Fünftens wird immer deutlicher, dass Johnson auch nach sechs Wochen noch immer keine klare und kohärente Strategie für die Durchführung des Brexits hat. Stattdessen scheinen er und sein Team sich für zwei eher widersprüchliche Ziele entschieden zu haben. Eins davon ist, Brexit auf "Gedeih und Verderb" bis zum 31. Oktober zu liefern, um jene Wähler zu halten, die sich sonst womöglich der kürzlich gegründeten Brexit-Partei von Nigel Farage zuwenden. Das zweite Ziel scheint zu sein, das Austrittsabkommen neu zu verhandeln und einen geordneten Brexit durchzuführen. Tatsächlich sorgt Johnson aber durch eine Suspendierung des Parlaments für bis zu fünf Wochen dafür, dass er eines dieser Ziele mit hoher Wahrscheinlichkeit verfehlen wird – wenn nicht sogar beide. Das Timing der Suspendierung scheint so gewählt zu sein, dass die Abgeordneten gerade genug Zeit haben, nach dem 14. Oktober über eine neue Version des Abkommens abzustimmen, jedoch nicht genug, um sonst viel Unheil anrichten zu können. Johnsons Berater scheinen übersehen zu haben, dass auch die Verabschiedung der notwendigen Gesetze zur Ermöglichung eines geregelten Brexits mit an Sicherheit grenzender Wahrscheinlichkeit mehr als zwei Wochen erfordern wird. (https://www.instituteforgovernment.org.uk/publications/parliament-role-before-31-october-brexit) Zudem müsste jede überarbeitete Vereinbarung auch von den europäischen Partnern ratifiziert werden. Jeglicher Johnson Deal würde daher voraussichtlich eine technische Verlängerung des Brexit-Datums über den 31. Oktober hinaus erfordern – und damit viele Brexit-Wähler noch weiter verärgern.

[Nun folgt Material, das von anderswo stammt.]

(** The action specs that [exec] dispatches on, one constructor for each
    value of [operation[action].op] that [exec] handles, with the fields
    that its branch reads; fields that a branch tests for presence are
    optional.  [OtherOp op] stands for a spec whose op is none of the five
    strings. *)
Inductive ActionSpec :=
  | InsertChars (component : string) (value : string) (index : Z)
                (cursorOffset : option Z)
  | RemoveChars (component : string) (index count : Z)
                (cursorOffset : option Z)
  | UpdateComponent (component : string) (value : option string)
                    (formats : option (list Format))
                    (cursorOffset selectRange : option Z)
  | DeleteComponent (component : string)
  | InsertComponent (section : string) (component : string)
                    (componentClass : string) (index : Z)
                    (attrs : option (gmap string string))
  | OtherOp (op : string).

(** An operation carries its forward spec under key 'do' and its inverse
    under key 'undo'. *)
Record Operation := mkOperation {
  op_do : ActionSpec;
  op_undo : ActionSpec }.

(** The second argument of [exec]. *)
Inductive Action := Do | Undo.

Definition spec_of (operation : Operation) (action : Action) : ActionSpec :=
  match action with
  | Do => op_do operation
  | Undo => op_undo operation
  end.
(** X25: for Eudic, [translate] ends a successful extraction with a result
    when the batch request is answered with the status 201, and with an
    error for any other answer; but when the request is rejected (a
    timeout, no network), or when the message of a 201 answer cannot be
    converted to a string, it delivers the payload that says the words
    were added. *)
Theorem translate_batch_payload
    (dbg : settled ExtractionOutcome exn → jsstring) (opt : options)
    (q : query) (completion : bool) (net : transport)
    (o : ExtractionOutcome) :
  authorization opt ≠ [] →
  c_type (classifyInput (q_text q)) ≠ invalid →
  (extractWordsByLLMVolcano opt (norm (classifyInput (q_text q))) net).2
  = Fulfilled o →
  ok o = true →
  slice0 (words o) (maxAdd opt) ≠ [] →
  dict_type opt = 2%Z →
  let ws := slice0 (words o) (maxAdd opt) in
  let masked_batch :=
    PBatchError (str "添加单词成功（批量超时本地兜底），请求词数："
                 ++ str (pretty (length ws))) in
  match net (HttpRequest (EudicBatch (wordbook_id opt) ws)
               (WORD_CHECK_TIMEOUT_S (word_check_timeout_ms opt))) with
  | Rejected _ =>
    (translate dbg opt q completion net).2
    = finalize q completion masked_batch
  | Fulfilled res =>
    if status_is res 201 then
      match serverMsg res with
      | Some _ =>
        ∃ msg, (translate dbg opt q completion net).2
               = finalize q completion (PResult msg)
      | None =>
        (translate dbg opt q completion net).2
        = finalize q completion masked_batch
      end
    else
      ∃ msg, (translate dbg opt q completion net).2
             = finalize q completion (PError msg)
  end.
Proof.
  intros Ha Hc Ho Hok Hws Hd. lazy zeta.
  rewrite (translate_after_extraction _ _ _ _ _ _ Ha Hc Ho Hok Hws).
  rewrite Hd. change (2 =? 2)%Z with true. lazy beta iota.
  unfold addWordsBatchEudic. lazy beta iota.
  match goal with |- match net ?r with _ => _ end =>
    destruct (net r) as [res|err] end.
  - unfold batch_done. lazy beta iota zeta.
    destruct (status_is res 201).
    + destruct (serverMsg res) as [msg|]; cbn [mbind option_bind].
      * eexists. reflexivity.
      * reflexivity.
    + eexists. reflexivity.
  - reflexivity.
Qed.

Lemma translate_batch_payload_witness :
  let net : transport :=
    λ r, match req_target r with
         | LLMChat _ =>
           Fulfilled (chat_response 200 (strq "[`serendipity`,`rare`]"))
         | _ => Rejected (ErrString (str "timed out"))
         end in
  (translate (λ _, []) (demo_options 2)
     (Query (str "Serendipity is rare.") true) false net).2
  = [(OnCompletion,
      PBatchError (str "添加单词成功（批量超时本地兜底），请求词数：2"))].
Proof.
  intros net.
  pose (o := {| ok := true; o_statusCode := 200;
                words := [str "serendipity"; str "rare"];
                o_data := chat_response 200 (strq "[`serendipity`,`rare`]")
                          ≫= data;
                errorMessage := None |}).
  pose proof (translate_batch_payload (λ _, []) (demo_options 2)
                (Query (str "Serendipity is rare.") true) false net o) as H.
  etrans; [apply H; by vm_compute|]. by vm_compute.
Defined.

(** ** Validation *)

Lemma queryEudicWordbookIds_shape stringify opt net :
  ∃ t ty msg,
    queryEudicWordbookIds stringify opt net
    = ([VBookList t], [Invalid ty msg]) ∧ (5 ≤ t)%Z.
Proof.
  unfold queryEudicWordbookIds. lazy zeta.
  eexists. destruct (net _) as [res|err].
  - destruct (status_is res 200); do 2 eexists; (split; [reflexivity|lia]).
  - do 2 eexists. split; [reflexivity|lia].
Qed.

(** X26: [pluginValidate] calls [completion] exactly once.  It reports
    the configuration as valid only when the authorization is set and
    either the dictionary is not Eudic, or a notebook id is set and the
    health check, which writes the word [test] to that notebook, is
    answered with the status 201. *)
Theorem pluginValidate_verdict (stringify : value → jsstring)
    (opt : options)
    (net : validate_request → settled (option http_resp) error_value) :
  length (pluginValidate stringify opt net).2 = 1%nat
  ∧ ((pluginValidate stringify opt net).2 = [Valid]
     ↔ authorization opt ≠ []
       ∧ (dict_type opt ≠ 2%Z
          ∨ wordbook_id opt ≠ []
            ∧ ∃ res,
                net (VAddWord
                       (HttpRequest
                          (EudicWords (wordbook_id opt) [str "test"])
                          (WORD_CHECK_TIMEOUT_S (word_check_timeout_ms opt))))
                = Fulfilled res
                ∧ status_is res 201 = true)).
Proof.
  unfold pluginValidate.
  destruct (queryEudicWordbookIds_shape stringify opt net)
    as (t & ty & msg & Hq & _).
  destruct (configured (authorization opt)) eqn:Ha; cbn [negb].
  2:{ split; [done|]. split; [done|]. intros [Hne _].
      apply configured_true in Hne. congruence. }
  apply configured_true in Ha.
  destruct (Z.eqb_spec (dict_type opt) 2) as [Hd|Hd].
  2:{ split; [done|]. split; [|done]. intros _. split; [done|]. by left. }
  destruct (configured (wordbook_id opt)) eqn:Hw; cbn [negb].
  2:{ rewrite Hq. split; [done|]. split; [done|].
      intros [_ [?|[Hne _]]]; [done|].
      apply configured_true in Hne. congruence. }
  apply configured_true in Hw.
  unfold addWordEudic. lazy beta iota.
  match goal with |- context [net ?r] =>
    destruct (net r) as [res|err] eqn:E end.
  - unfold payload_status_is. destruct (status_is res 201) eqn:Hs.
    + split; [done|]. split; [|done]. intros _. split; [done|]. right.
      split; [done|]. eauto.
    + rewrite Hq. split; [done|]. split; [done|].
      intros [_ [?|[_ (res' & [= <-] & ?)]]]; [done|congruence].
  - unfold masked, payload_status_is. rewrite Hq. split; [done|].
    split; [done|]. intros [_ [?|[_ (res' & [=] & ?)]]]. done.
Qed.

(** X27: the validation issues no request without the authorization or
    for a dictionary other than Eudic.  Its requests are the write of the
    word [test] to the configured notebook and the listing of the
    notebooks, whose timeout is at least five seconds; and a
    configuration of Eudic that is reported as valid has issued that write
    and nothing else. *)
Theorem pluginValidate_requests (stringify : value → jsstring)
    (opt : options)
    (net : validate_request → settled (option http_resp) error_value) :
  (dict_type opt ≠ 2%Z → (pluginValidate stringify opt net).1 = [])
  ∧ (authorization opt = [] → (pluginValidate stringify opt net).1 = [])
  ∧ (∀ r, r ∈ (pluginValidate stringify opt net).1 →
       r = VAddWord
             (HttpRequest (EudicWords (wordbook_id opt) [str "test"])
                (WORD_CHECK_TIMEOUT_S (word_check_timeout_ms opt)))
       ∨ ∃ t, r = VBookList t ∧ (5 ≤ t)%Z)
  ∧ ((pluginValidate stringify opt net).2 = [Valid] →
     dict_type opt = 2%Z →
     (pluginValidate stringify opt net).1
     = [VAddWord
          (HttpRequest (EudicWords (wordbook_id opt) [str "test"])
             (WORD_CHECK_TIMEOUT_S (word_check_timeout_ms opt)))]).
Proof.
  unfold pluginValidate.
  destruct (queryEudicWordbookIds_shape stringify opt net)
    as (t & ty & msg & Hq & Ht).
  destruct (configured (authorization opt)) eqn:Ha; cbn [negb].
  2:{ split; [done|]. split; [done|]. split; [|done].
      by intros r ?%elem_of_nil. }
  apply configured_true in Ha.
  destruct (Z.eqb_spec (dict_type opt) 2) as [Hd|Hd].
  2:{ split; [done|]. split; [done|]. split; [|done].
      by intros r ?%elem_of_nil. }
  destruct (configured (wordbook_id opt)) eqn:Hw; cbn [negb].
  2:{ rewrite Hq. cbn [fst snd]. split; [done|]. split; [done|].
      split; [|done]. intros r ->%list_elem_of_singleton. right. eauto. }
  unfold addWordEudic. lazy beta iota.
  match goal with |- context [net ?r] =>
    destruct (net r) as [res|err] eqn:E end.
  - unfold payload_status_is. destruct (status_is res 201) eqn:Hs.
    + cbn [fst snd]. split; [done|]. split; [done|]. split; [|done].
      intros r ->%list_elem_of_singleton. by left.
    + rewrite Hq. cbn [fst snd]. split; [done|]. split; [done|].
      split; [|done].
      intros r [->|[->|?%elem_of_nil]%elem_of_cons]%elem_of_cons;
        [by left|right; eauto|done].
  - unfold masked, payload_status_is. rewrite Hq. cbn [fst snd].
    split; [done|]. split; [done|]. split; [|done].
    intros r [->|[->|?%elem_of_nil]%elem_of_cons]%elem_of_cons;
      [by left|right; eauto|done].
Qed.
Fixpoint index_byte (s : str) (c : ascii) : option nat :=
  match s with
  | [] => None
  | d :: s' => if d =?c c then Some O else S <$> index_byte s' c
  end.
Definition last_index_byte (s : str) (c : ascii) : option nat :=
  (λ i, (length s - 1 - i)%nat) <$> index_byte (reverse s) c.
Definition contains_any (s chars : str) : bool := existsb (λ c, mem_byte c chars) s.
Fixpoint contains (s sub : str) : bool :=
  has_prefix s sub || match s with [] => false | _ :: s' => contains s' sub end.
Definition count_byte (s : str) (c : ascii) : nat := length (filter (λ d, d = c) s).

(** [strings.Split(s, sep)] for a one-byte separator. *)
Fixpoint split (s : str) (sep : ascii) : list str :=
  match s with
  | [] => [[]]
  | c :: s' =>
      if c =?c sep then [] :: split s' sep
      else match split s' sep with
           | p :: ps => (c :: p) :: ps
           | [] => [[c]]
           end
  end.

(** [strings.Cut(s, sep)] for a one-byte separator (also [SplitN(s, sep, 2)]). *)
Definition cut (s : str) (sep : ascii) : str * str * bool :=
  match index_byte s sep with
  | Some i => (take i s, drop (S i) s, true)
  | None => (s, [], false)
  end.

Fixpoint join (sep : str) (l : list str) : str :=
  match l with
  | [] => []
  | [x] => x
  | x :: l' => x ++ sep ++ join sep l'
  end.

(** Lexicographic order on bytes ([<] on Go strings). *)
Fixpoint str_ltb (a b : str) : bool :=
  match a, b with
  | _, [] => false
  | [], _ :: _ => true
  | c :: a', d :: b' => (code c <? code d) || ((c =?c d) && str_ltb a' b')
  end.

(** ** [strconv.ParseInt(s, 10, 64)]: an optional sign and decimal digits *)

Fixpoint parse_digits (acc : Z) (s : str) : option Z :=
  match s with
  | [] => Some acc
  | c :: s' => if is_digit c then parse_digits (acc * 10 + (code c - 48)) s' else None
  end.
Definition parse_int (s : str) : option Z :=
  let body neg t :=
    match t with
    | [] => None
    | _ => n ← parse_digits 0 t;
           let v := if neg : bool then - n else n in
           if (min_int64 <=? v) && (v <=? max_int64) then Some v else None
    end in
  match s with
  | c :: t => if c =?c "+" then body false t
              else if c =?c "-" then body true t else body false s
  | [] => None
  end.

(** [strconv.Itoa] *)
Definition itoa (z : Z) : str := lit (pretty.pretty z).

Sechstens und wohl am folgenschwersten, dürften Johnson und sein Team die Stimmung in den meisten EU-Hauptstädten fehlinterpretiert haben. Die europäischen Entscheidungsträger scheinen das ganze Brexit-Drama genauso satt zu haben, wie die britischen Wähler. Sollte es zu einem "No-Deal–Brexit" kommen, würden auf dem europäischen Festland wohl vermutlich nur sehr wenige Wähler oder Unternehmen den EU-Politikern hierfür die Schuld zuschreiben. Vielmehr wird ein ungeordneter "No-Deal– Brexit" zunehmend als selbstverschuldeter britischer Unfall angesehen. Und zwar ein Unfall, so meinen inzwischen viele, der London passieren könnte, ganz egal wie sich die EU in den kommenden Wochen verhält. In Brüssel und anderswo scheint der Fokus daher eindeutig auf der Minimierung der Kollateralschäden zu liegen. Daher beharrt die EU auf dem irischen "Backstop", den sie als ihre Versicherung ansieht, um Grenzzäune in Irland zu verhindern und gleichzeitig die Integrität des Binnenmarktes zu sichern. Ein geschickteres diplomatisches Vorgehen seitens der Briten hätte in den vergangenen Monaten vielleicht für ein stückweites Entgegenkommen sorgen können. Jedoch befürchten die 27 EU-Staaten angesichts der Erfahrungen der letzten drei Jahre zurecht, dass alles, was sie mit der britischen Regierung verhandeln, danach im Unterhaus abgelehnt wird. Mit der Suspendierung des Parlaments offenbart Johnson die Schwäche seiner Machtposition. Der Zwangsurlaub in Westminster dürfte es daher eher schwieriger als einfacher machen, die EU zu Zugeständnissen beim irischen "Backstop" zu bewegen – welche vermutlich ohnehin eher begrenzt wären.